Ed Miliband
Ed MilibandReuters

British Labor Party leader Ed Miliband said he would support recognizing "Palestine" as an independent state should it help bring about a peace deal in the Middle East, news site RT reported. 

Miliband, the head of Britain's main opposition party, is matching up surprisingly well with Conservative leader David Cameron in polls for general elections in May. 

Asked by a reported on Friday if his potential future government would recognize the Palestinian Authority (PA) as a state, Miliband replied that his party had already supported parliament's symbolic vote to recognize Palestine back in October. 

"What we said at the time of that vote was that it was a vote about the principle of recognition. And clearly a decision about when recognition would take place was dependent on how it would constructively help negotiations,” Miliband added. 

“I am not going to get into, today, speculation about when that would precisely be. That is a judgment we would have to take at the time.”

That non-binding resolution passed by 274 in favor to 12 votes against. It was meant to "recognize the state of Palestine alongside the state of Israel" as part of a "contribution to securing a negotiated two-state solution."

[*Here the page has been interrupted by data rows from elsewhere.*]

(* ===== verification/Tlsx.v ===== *)
(** * internal/tlsx and internal/otelx: what a beat dials and serves with

    tlsx.go builds every TLS configuration: [Client], [Server], the pool of authorities and
    the key pair that is read again when its file changes.  trace.go turns one endpoint into
    a dial, and otlpbreaker.go stops a metrics exporter from calling an endpoint that cannot
    answer.  The certificates are abstract, with the parsers of crypto/tls and crypto/x509
    as parameters; so are the exporter behind the breaker and the gRPC status of an error. *)

From Stdlib Require Import Sorted.
From S2P Require Import Prelude GoTime Strings GoParse Config.
Local Open Scope Z_scope.

(** ** tlsx.go *)

Record TLSConfig : Type := mkTLSConfig {
  TLS_CertFile : string;
  TLS_KeyFile : string;
  TLS_CAFile : string;
  TLS_ServerName : string
}.

#[export] Instance TLSConfig_eq_dec : EqDecision TLSConfig.
Proof. solve_decision. Defined.

Definition TLSConfig_zero : TLSConfig := mkTLSConfig "" "" "" "".

(** the files as one system call finds them *)
Record FS : Type := mkFS {
  FS_ReadFile : string -> result string;
  FS_ModTime : string -> result Time
}.

(** what one [load] can see: the files when it takes the time, reads the certificate and
    reads the key *)
Record Look : Type := mkLook { at_stat : FS; at_cert : FS; at_key : FS }.

Definition VersionTLS13 : Z := 0x0304.

Inductive ClientAuthType : Type := NoClientCert | RequireAndVerifyClientCert.

Section tlsx.
Context {Cert Pool : Type}.
(** [x509.CertPool.AppendCertsFromPEM] on a fresh pool: nothing when no certificate is usable *)
Context (AppendCertsFromPEM : string -> option Pool).
(** [tls.X509KeyPair] *)
Context (X509KeyPair : string -> string -> result Cert).

Record certReloader : Type := mkReloader {
  Rl_certFile : string;
  Rl_keyFile : string;
  Rl_cert : option Cert;
  Rl_modTime : Z
}.

(** the fields of [tls.Config] the package sets *)
Record tls_Config : Type := mkTls {
  Tls_MinVersion : Z;
  Tls_ServerName : string;
  Tls_RootCAs : option Pool;
  Tls_ClientCAs : option Pool;
  Tls_ClientAuth : ClientAuthType;
  Tls_GetClientCertificate : option certReloader;
  Tls_GetCertificate : option certReloader
}.

Definition loadCAPool (fs : FS) (caFile : string) : result Pool :=
  match FS_ReadFile fs caFile with
  | inr err => inr (errorf_w "read CA file: " err)
  | inl pemBytes =>
      match AppendCertsFromPEM pemBytes with
      | None => inr (errors_New (caFile +:+ " contains no usable certificates"))
      | Some pool => inl pool
      end
  end.

Definition newReloader (c : TLSConfig) : certReloader := mkReloader (TLS_CertFile c) (TLS_KeyFile c) None 0.

Definition client_cert (c : TLSConfig) : option certReloader :=
  if (TLS_CertFile c <>s "") && (TLS_KeyFile c <>s "") then Some (newReloader c) else None.

Definition Client (fs : FS) (c : TLSConfig) : result tls_Config :=
  if TLS_CAFile c <>s "" then
    match loadCAPool fs (TLS_CAFile c) with
    | inr err => inr (errorf_w "tlsx: client: " err)
    | inl pool => inl (mkTls VersionTLS13 (TLS_ServerName c) (Some pool) None NoClientCert (client_cert c) None)
    end
  else inl (mkTls VersionTLS13 (TLS_ServerName c) None None NoClientCert (client_cert c) None).

Definition Server (fs : FS) (c : TLSConfig) : result tls_Config :=
  if (TLS_CertFile c =s "") || (TLS_KeyFile c =s "") then inr (errors_New "tlsx: server: CertFile and KeyFile are required")
  else if TLS_CAFile c =s "" then inr (errors_New "tlsx: server: CAFile is required to verify a client certificate")
  else match loadCAPool fs (TLS_CAFile c) with
       | inr err => inr (errorf_w "tlsx: server: " err)
       | inl pool => inl (mkTls VersionTLS13 "" None (Some pool) RequireAndVerifyClientCert None (Some (newReloader c)))
       end.

(** [tls.LoadX509KeyPair] *)
Definition LoadX509KeyPair (l : Look) (certFile keyFile : string) : result Cert :=
  match FS_ReadFile (at_cert l) certFile with
  | inr err => inr err
  | inl certPEM =>
      match FS_ReadFile (at_key l) keyFile with
      | inr err => inr err
      | inl keyPEM => X509KeyPair certPEM keyPEM
      end
  end.

(** [load], under the mutex *)
Definition load (l : Look) (r : certReloader) : certReloader * result Cert :=
  match FS_ModTime (at_stat l) (Rl_certFile r) with
  | inr err => (r, inr (errorf_w "stat cert file: " err))
  | inl t =>
      match Rl_cert r with
      | Some cert =>
          if UnixNano t =? Rl_modTime r then (r, inl cert)
          else match LoadX509KeyPair l (Rl_certFile r) (Rl_keyFile r) with
               | inr err => (r, inr (errorf_w "load key pair: " err))
               | inl cert' => (mkReloader (Rl_certFile r) (Rl_keyFile r) (Some cert') (UnixNano t), inl cert')
               end
      | None =>
          match LoadX509KeyPair l (Rl_certFile r) (Rl_keyFile r) with
          | inr err => (r, inr (errorf_w "load key pair: " err))
          | inl cert' => (mkReloader (Rl_certFile r) (Rl_keyFile r) (Some cert') (UnixNano t), inl cert')
          end
      end
  end.

(** the handshakes of a process, in order *)
Definition handshakes (ls : list Look) (r : certReloader) : certReloader := fold_left (fun r l => (load l r).1) ls r.

(** *** What is served *)

Context (c : TLSConfig).

(** the modification time a handshake finds *)
Definition stamp (l : Look) : option Z :=
  match FS_ModTime (at_stat l) (TLS_CertFile c) with inl t => Some (UnixNano t) | inr _ => None end.

Definition pair_on_disk (l : Look) : result Cert := LoadX509KeyPair l (TLS_CertFile c) (TLS_KeyFile c).

(** the pair a reloader holds is one a handshake read, at the time it holds *)
Definition held_from (ls : list Look) (r : certReloader) : Prop :=
  Rl_certFile r = TLS_CertFile c /\ Rl_keyFile r = TLS_KeyFile c /\
  forall cert, Rl_cert r = Some cert -> exists l, l ∈ ls /\ pair_on_disk l = inl cert /\ stamp l = Some (Rl_modTime r).

Lemma held_mono ls ls' r : held_from ls r -> held_from (ls ++ ls') r.
Proof.
  intros (Hc & Hk & Hh). split; [done |]. split; [done |]. intros cert (l & Hin & Hl)%Hh. exists l. rewrite elem_of_app. tauto.
Qed.

Lemma load_held ls l r r' res : held_from ls r -> load l r = (r', res) ->
  held_from (ls ++ [l]) r' /\
  (forall cert, res = inl cert -> exists l', l' ∈ ls ++ [l] /\ pair_on_disk l' = inl cert /\ stamp l' = stamp l /\ stamp l <> None).
Proof.
  intros Hh. pose proof (held_mono _ [l] _ Hh) as Hm. destruct Hh as (Hc & Hk & Hh). unfold load. rewrite Hc, Hk.
  fold (pair_on_disk l). assert (l ∈ ls ++ [l]) as Hl by (rewrite elem_of_app; right; by left).
  destruct (FS_ModTime _ _) as [t | err] eqn:Et; [| by intros [= <- <-]].
  assert (stamp l = Some (UnixNano t)) as Hs by (unfold stamp; by rewrite Et).
  assert (forall cert, pair_on_disk l = inl cert -> held_from (ls ++ [l]) (mkReloader (TLS_CertFile c) (TLS_KeyFile c) (Some cert) (UnixNano t))) as Hnew.
  { intros cert Hp. split; [done |]. split; [done |]. intros cert' [= <-]. by exists l. }
  destruct (Rl_cert r) as [cert |] eqn:Er; [destruct (UnixNano t =? Rl_modTime r) eqn:En |].
  - intros [= <- <-]. apply Z.eqb_eq in En. split; [done |]. intros cert' [= <-]. destruct (Hh _ eq_refl) as (l' & Hin & Hp & Hs').
    exists l'. rewrite elem_of_app, Hs, En. naive_solver.
  - destruct (pair_on_disk l) as [cert' | err] eqn:Ep; intros [= <- <-]; [| done]. split; [by apply Hnew |]. intros ? [= <-]. exists l. naive_solver.
  - destruct (pair_on_disk l) as [cert' | err] eqn:Ep; intros [= <- <-]; [| done]. split; [by apply Hnew |]. intros ? [= <-]. exists l. naive_solver.
Qed.

Lemma handshakes_held ls : held_from ls (handshakes ls (newReloader c)).
Proof.
  induction ls as [| l ls IH] using rev_ind; [by repeat split |]. unfold handshakes in *. rewrite fold_left_app. simpl.
  destruct (load l _) as [r' res] eqn:El. by destruct (load_held _ _ _ _ _ IH El).
Qed.

(** A handshake serves a pair that was on disk: after any handshakes over files that change
    underneath, the certificate served is one this or an earlier handshake read, when the
    certificate file carried the time it carries now; so a pair whose file has a time not seen
    before is the pair on disk; and a handshake that fails keeps what the reloader holds. *)
Theorem served_pair_was_on_disk ls l r' res : load l (handshakes ls (newReloader c)) = (r', res) ->
  match res with
  | inl cert =>
      (exists l', l' ∈ ls ++ [l] /\ pair_on_disk l' = inl cert /\ stamp l' = stamp l) /\
      (stamp l ∉ map stamp ls -> pair_on_disk l = inl cert)
  | inr _ => r' = handshakes ls (newReloader c) /\ (stamp l = None \/ exists err, pair_on_disk l = inr err)
  end.
Proof.
  intros El. pose proof (handshakes_held ls) as Hh. destruct (load_held _ _ _ _ _ Hh El) as [_ Hres]. destruct res as [cert | err].
  - destruct (Hres _ eq_refl) as (l' & Hin & Hp & Hs & _). split; [by exists l' |]. intros Hnew.
    apply elem_of_app in Hin as [Hin | ->%list_elem_of_singleton]; [| done]. destruct Hnew. rewrite <- Hs. by apply list_elem_of_fmap_2.
  - destruct Hh as (Hc & Hk & _). unfold load in El. rewrite Hc, Hk in El. fold (pair_on_disk l) in El. unfold stamp.
    destruct (FS_ModTime _ _) as [t |]; [| injection El as <- _; auto].
    destruct (Rl_cert _) as [cert |]; [destruct (_ =? _); [done |] |]; (destruct (pair_on_disk l) as [| e] eqn:Ep; [done |]; injection El as <- _; eauto).
Qed.

End tlsx.
Lemma loaded_executor env broker cfg : LoadThump (En_getenv env) (En_url_valid env) broker = (cfg, None) ->
  (TC_Executor cfg <>s "live" = if decide (En_getenv env "THUMP_EXECUTOR" = "live") then false else true) /\
  TC_KillSwitchPath cfg = En_getenv env "THUMP_KILLSWITCH".
Proof.
  destruct (LoadThump_eq (En_getenv env) (En_url_valid env) broker) as (cfg' & Hl & _ & He & Hk). rewrite Hl. intros [= <- _].
  rewrite He, Hk. split; [| done]. unfold enum_or. cbn [existsb]. case_decide as Hd; [by rewrite Hd |].
  apply String.eqb_neq in Hd. rewrite Hd. destruct (_ <>s ""); [| done]. simpl. destruct (_ =s "dry") eqn:Edry; [| done].
  simpl. by rewrite Hd.
Qed.

Section ships.
Context (env : Env) (Hbroker : En_getenv env "NATS_URL" <>s "" = true).

Lemma hiss_ships {W} dec (nc : Duration -> result (Governed -> W -> W * option error)) args v :
  ships_and_drains ["thump.decisions"]%string
    (if bool_or (En_getenv env) "APPROVALREQUESTS_ENABLED" then ["thump.approvals"]%string else []) (hiss_Main env dec nc args v).
Proof.
  intros st sv (once & cfg & pol & l & _ & Hc & _ & Hs)%hiss_served. rewrite Hbroker in Hs, Hc.
  destruct Hs as (wc & pub & controller & tr & _ & Hp%NewWALPublisher_subject & Ha & _ & -> & ->).
  destruct (LoadHiss_eq (En_getenv env) (En_url_valid env) true) as (cfg' & Hl & _ & He). rewrite Hl in Hc. injection Hc as -> _.
  unfold buildApprovalRequests in Ha. rewrite He in Ha. unfold logged, unlogged, shipped. simpl. 
  assert (exists below, TheWAL "thump.decisions" :: broker_stack l = map TheWAL (logs (TheWAL "thump.decisions" :: broker_stack l)) ++ below /\
    logs (TheWAL "thump.decisions" :: broker_stack l) ≡ₚ ["thump.decisions"%string] /\ TheConnection ∈ below) as Hst.
  { exists (broker_stack l). by repeat split; [| apply TheConnection_in]. }
  destruct (bool_or _ _); simpl in Ha; [destruct (nc _) in Ha; [| done] |]; injection Ha as <-; simpl; by rewrite Hp.
Qed.

Lemma thump_ships {C} cd ic nc fc hc dq args v : ships_and_drains thump_subjects [] (thump_Main (C := C) env cd ic nc fc hc dq args v).
Proof.
  intros st sv (once & cfg & cat & l & exec & sw & watcher & _ & _ & _ & _ & _ & _ & Hs)%thump_served. rewrite Hbroker in Hs.
  destruct Hs as (wc & pubs & _ & Hpubs & -> & Hp & Ht).
  destruct sv as [tr ps tasks]. cbn [Sv_publishers Sv_tasks] in Hp, Ht. subst ps tasks. unfold logged, unlogged, shipped. cbn [Sv_publishers Sv_tasks].
  assert (omap (fun p => match p with Logged out => Some out | Bare _ => None end) (map Logged pubs) = pubs) as El
    by (clear; induction pubs as [| p ps IH]; [done | by apply (f_equal (cons p))]).
  split; [| split; [| split]].
  - rewrite El. clear El. induction Hpubs as [| s pub ss pubs Hq _ IH]; [done |]. simpl. by rewrite (NewWALPublisher_subject _ _ _ _ _ Hq), IH.
  - clear. by induction pubs.
  - rewrite El, !omap_app. destruct sw; simpl; rewrite app_nil_r; clear; (induction pubs as [| p ps IH]; [done | by apply (Permutation_cons eq_refl)]).
  - exists (broker_stack l). split; [done |]. split; [simpl; solve_Permutation | apply TheConnection_in].
Qed.
Lemma command_writes e body w w' r :
  Method e <> "GET"%string -> plain_target e = true -> command http cl e body w = (w', r) ->
  effect tree e (default ∅ body) (view w) (view w') \/ (view w' = view w /\ r <> None).
Proof.
  intros Hm Hp. unfold command. destruct (do_ _ _ _ _ _) as [w1 ans] eqn:E. destruct (do_cases _ _ _ _ _ E) as [Hw Ha].
  destruct ans as [resp | err]; intros [= <- <-].
  - destruct (write e body w w1 _ Hm Hp Ha) as [He | [Hv Hn]]; [by left |]. right. split; [done |]. by rewrite (Hn resp eq_refl).
  - destruct Ha as [_ [-> | [err' Ed]]]; [by right |]. destruct (write e body w w1 _ Hm Hp Ed) as [He | [Hv _]]; [by left | by right].
Qed.

Lemma refSHA_reads b w w' r :
  plain b = true -> refSHA http cl b w = (w', r) ->
  view w' = view w /\ forall s, r = inl s -> Refs (view w) !! b = Some s.
Proof.
  intros Hp E. destruct (query_reads (GetRef b) None _ _ _ _ eq_refl E) as [Hv Hr]. split; [done |]. intros s ->.
  destruct Hr as (resp & Ed & Ho & Hdec). destruct (get_ref b None w w' resp Hp Ed) as [Hok _]. destruct (Hok Ho) as (s' & Hs & Hd).
  rewrite Hd in Hdec. by injection Hdec as <-.
Qed.

Lemma served_whole x c : whole c = true -> served x = c <-> x = c.
Proof.
  unfold whole, served. intros [Hne Hfit]%andb_prop. split; [| by intros ->; rewrite Hfit].
  destruct (fits x); [done |]. intros <-. discriminate Hne.
Qed.

Lemma blobAt_reads path b w w' r :
  blobAt http cl path b w = (w', r) ->
  view w' = view w /\
  match r with
  | inl (content, sha) => exists s bytes, Refs (view w) !! b = Some s /\ tree s path = Some (bytes, sha) /\ content = served bytes
  | inr err => errors_Is err ErrNotFound = true -> forall s, Refs (view w) !! b = Some s -> tree s path = None
  end.
Proof.
  intros E. destruct (query_reads (GetContents path b) None _ _ _ _ eq_refl E) as [Hv Hr]. split; [done |]. destruct r as [[content sha] | err].
  - destruct Hr as (resp & Ed & Ho & Hdec). destruct (get_contents path b None w w' resp Ed) as [Hok _].
    destruct (Hok Ho) as (s & text & bytes & blob & Hs & Ht & Hd & Hb). rewrite Hd, Hb in Hdec. injection Hdec as <- <-. by exists s, bytes.
  - intros Hnf. destruct (Hr Hnf) as (resp & Ed & Hcase). destruct (get_contents path b None w w' resp Ed) as [Hok H404].
    destruct Hcase as [H | [Ho Hdec]]; [by apply H404 |]. destruct (Hok Ho) as (s & text & bytes & blob & Hs & Ht & Hd & Hb). by rewrite Hd, Hb in Hdec.
Qed.
(** the snapshot froze the velocity the ranking was made at, and [detectionFrom] drops it *)
Example replay_forgets_velocity :
  let r := Propose (demo_engine true) Background demo_clock (with_velocity "accelerating" demo_detection) id (demo_engine_state 0) in
  match r.2, rerun r with
  | inl s, inl s2 => Set_RankingRationale s = Some (mkRankingRationale "time_to_effect" "accelerating") /\
                     Set_RankingRationale s2 = Some (mkRankingRationale "" "")
  | _, _ => False
  end.
Proof. vm_compute. auto. Qed.

(** the replay's case base is empty: a run scored down by the outcomes of its signal comes
    back with the confidence of a first run *)
Example replay_forgets_the_case_base :
  let e := demo_engine true in
  let never := Some (fun _ => Some f0) : option Prior in
  let warm := mkEngine (Eng_Intake e) (Eng_Complete e) (Eng_Tools e) (Eng_Catalog e) (Eng_FailureClasses e) (Eng_Store e) never never
                (Eng_DedupeWindow e) (Eng_HasPub e) (Eng_HasJournal e) (Eng_MaxSteps e) (Eng_Weights e) (Eng_schema e)
                (Eng_decode_propose e) (Eng_decode_insufficient e) in
  let r := Propose warm Background demo_clock demo_detection id (demo_engine_state 0) in
  match r.2, rerun r with
  | inl s, inl s2 => map Candidate_Confidence (Set_Proposals s) <> map Candidate_Confidence (Set_Proposals s2)
  | _, _ => False
  end.
Proof. vm_compute. discriminate. Qed.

While Miliband insisted that Labor MPs back the motion initiated by their fellow Labor parliamentarian Grahame Morris, Prime Minister Cameron refrained from participating in the vote, noting it would not change Britain's diplomatic stance.

Miliband, who is Jewish and the son of Holocaust refugees, visited Israel last April and made clear his political stance. 

On a trip to Judea and Samaria and then later to a Bedouin camp, Miliband argued "settlement expansion" in the area posed “a mortal threat to the two-state solution and to a successful outcome of the peace process.”